Data under study below:

(** C7. The comparison the version check applies to installed versions and
    bounds is the numeric order of releases, not the order of strings.
    For the texts of any two releases, numbers with dots between them, the
    test of the minimum holds exactly when the installed release is
    numerically below the bound, and the test of the maximum exactly when
    it is numerically above: the first component in which the two differ,
    both padded with zeros, decides.  A package that reports a release
    numerically below its minimum gets the below-minimum line and the result
    [False].  In particular 1.9.0 is below 1.10.0, which is below 2.0.0,
    where the order of strings puts 1.9.0 above 1.10.0; a torch at 1.9.0
    fails the check. *)
Theorem version_order_is_numeric :
  (∀ a b : list N, a ≠ [] → b ≠ [] →
     ∃ r, below_minimum Pep440.parse Pep440.lt (Pep440.dotted a) (Pep440.dotted b) = ret r
          ∧ (r = true ↔ Pep440.release_below a b))
  ∧ (∀ a b : list N, a ≠ [] → b ≠ [] →
     ∃ r, above_maximum Pep440.parse Pep440.gt (Pep440.dotted a) (Some (Pep440.dotted b))
          = ret r
          ∧ (r = true ↔ Pep440.release_below b a))
  ∧ (∀ (env : Env) p (a b : list N) mx ok, a ≠ [] → b ≠ [] →
       installed env p (Pep440.dotted a) → Pep440.release_below a b →
       Release.check_package env p (Pep440.dotted b) mx ok
       = ([Call (pip_show p);
           Print (p +:+ ": " +:+ Pep440.dotted a +:+ " is below minimum "
                  +:+ Pep440.dotted b)],
          Ok false))
  ∧ below_minimum Pep440.parse Pep440.lt "1.9.0" "1.10.0" = ret true
  ∧ below_minimum Pep440.parse Pep440.lt "1.10.0" "2.0.0" = ret true
  ∧ below_minimum Pep440.parse Pep440.lt "1.9.0" "2.0.0" = ret true
  ∧ below_minimum Pep440.parse Pep440.lt "1.10.0" "1.9.0" = ret false
  ∧ above_maximum Pep440.parse Pep440.gt "1.10.0" (Some "1.9.0") = ret true
  ∧ above_maximum Pep440.parse Pep440.gt "2.0.0" (Some "1.10.0") = ret true
  ∧ String.ltb "1.9.0" "1.10.0" = false
  ∧ (∀ check listing d,
       let env := Fixture.pip check Fixture.torch_1_9 listing d in
       Release.check_package env "torch" "1.10.0" None true
         = ([Call (pip_show "torch"); Print "torch: 1.9.0 is below minimum 1.10.0"],
            Ok false)
       ∧ outcome (Release.check_critical_versions env) = Ok false).
Proof.
  split; [|split; [|split]].
  - intros a b Ha Hb. eexists. split; [apply below_minimum_dotted; assumption|].
    apply Pep440Facts.lt_release.
  - intros a b Ha Hb. eexists. split; [apply above_maximum_dotted; assumption|].
    apply Pep440Facts.lt_release.
  - intros env p a b mx ok Ha Hb Hinst Hbelow.
    apply (check_package_below Pep440.parse Pep440.lt Pep440.gt env p
             (Pep440.dotted b) mx ok (Pep440.dotted a) Hinst).
    + apply Pep440Facts.truthy_dotted, Hb.
    + exists (Pep440.drop_trailing_zeros a), (Pep440.drop_trailing_zeros b).
      split; [apply Pep440Facts.parse_dotted, Ha|].
      split; [apply Pep440Facts.parse_dotted, Hb|].
      apply Pep440Facts.lt_release, Hbelow.
  - do 7 (split; [vm_compute; reflexivity|]).
    intros check listing d env. split; vm_compute; reflexivity.
Qed.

End of Data under study.

Repeat each line of the data exactly, missing none.

Your response -
(** C7. The comparison the version check applies to installed versions and
    bounds is the numeric order of releases, not the order of strings.
    For the texts of any two releases, numbers with dots between them, the
    test of the minimum holds exactly when the installed release is
    numerically below the bound, and the test of the maximum exactly when
    it is numerically above: the first component in which the two differ,
    both padded with zeros, decides.  A package that reports a release
    numerically below its minimum gets the below-minimum line and the result
    [False].  In particular 1.9.0 is below 1.10.0, which is below 2.0.0,
    where the order of strings puts 1.9.0 above 1.10.0; a torch at 1.9.0
    fails the check. *)
Theorem version_order_is_numeric :
  (∀ a b : list N, a ≠ [] → b ≠ [] →
     ∃ r, below_minimum Pep440.parse Pep440.lt (Pep440.dotted a) (Pep440.dotted b) = ret r
          ∧ (r = true ↔ Pep440.release_below a b))
  ∧ (∀ a b : list N, a ≠ [] → b ≠ [] →
     ∃ r, above_maximum Pep440.parse Pep440.gt (Pep440.dotted a) (Some (Pep440.dotted b))
          = ret r
          ∧ (r = true ↔ Pep440.release_below b a))
  ∧ (∀ (env : Env) p (a b : list N) mx ok, a ≠ [] → b ≠ [] →
       installed env p (Pep440.dotted a) → Pep440.release_below a b →
       Release.check_package env p (Pep440.dotted b) mx ok
       = ([Call (pip_show p);
           Print (p +:+ ": " +:+ Pep440.dotted a +:+ " is below minimum "
                  +:+ Pep440.dotted b)],
          Ok false))
  ∧ below_minimum Pep440.parse Pep440.lt "1.9.0" "1.10.0" = ret true
  ∧ below_minimum Pep440.parse Pep440.lt "1.10.0" "2.0.0" = ret true
  ∧ below_minimum Pep440.parse Pep440.lt "1.9.0" "2.0.0" = ret true
  ∧ below_minimum Pep440.parse Pep440.lt "1.10.0" "1.9.0" = ret false
  ∧ above_maximum Pep440.parse Pep440.gt "1.10.0" (Some "1.9.0") = ret true
  ∧ above_maximum Pep440.parse Pep440.gt "2.0.0" (Some "1.10.0") = ret true
  ∧ String.ltb "1.9.0" "1.10.0" = false
  ∧ (∀ check listing d,
       let env := Fixture.pip check Fixture.torch_1_9 listing d in
       Release.check_package env "torch" "1.10.0" None true
         = ([Call (pip_show "torch"); Print "torch: 1.9.0 is below minimum 1.10.0"],
            Ok false)
       ∧ outcome (Release.check_critical_versions env) = Ok false).
Proof.
  split; [|split; [|split]].
  - intros a b Ha Hb. eexists. split; [apply below_minimum_dotted; assumption|].
    apply Pep440Facts.lt_release.
  - intros a b Ha Hb. eexists. split; [apply above_maximum_dotted; assumption|].
    apply Pep440Facts.lt_release.
  - intros env p a b mx ok Ha Hb Hinst Hbelow.
    apply (check_package_below Pep440.parse Pep440.lt Pep440.gt env p
             (Pep440.dotted b) mx ok (Pep440.dotted a) Hinst).
    + apply Pep440Facts.truthy_dotted, Hb.
    + exists (Pep440.drop_trailing_zeros a), (Pep440.drop_trailing_zeros b).
      split; [apply Pep440Facts.parse_dotted, Ha|].
      split; [apply Pep440Facts.parse_dotted, Hb|].
      apply Pep440Facts.lt_release, Hbelow.
  - do 7 (split; [vm_compute; reflexivity|]).
    intros check listing d env. split; vm_compute; reflexivity.
Qed.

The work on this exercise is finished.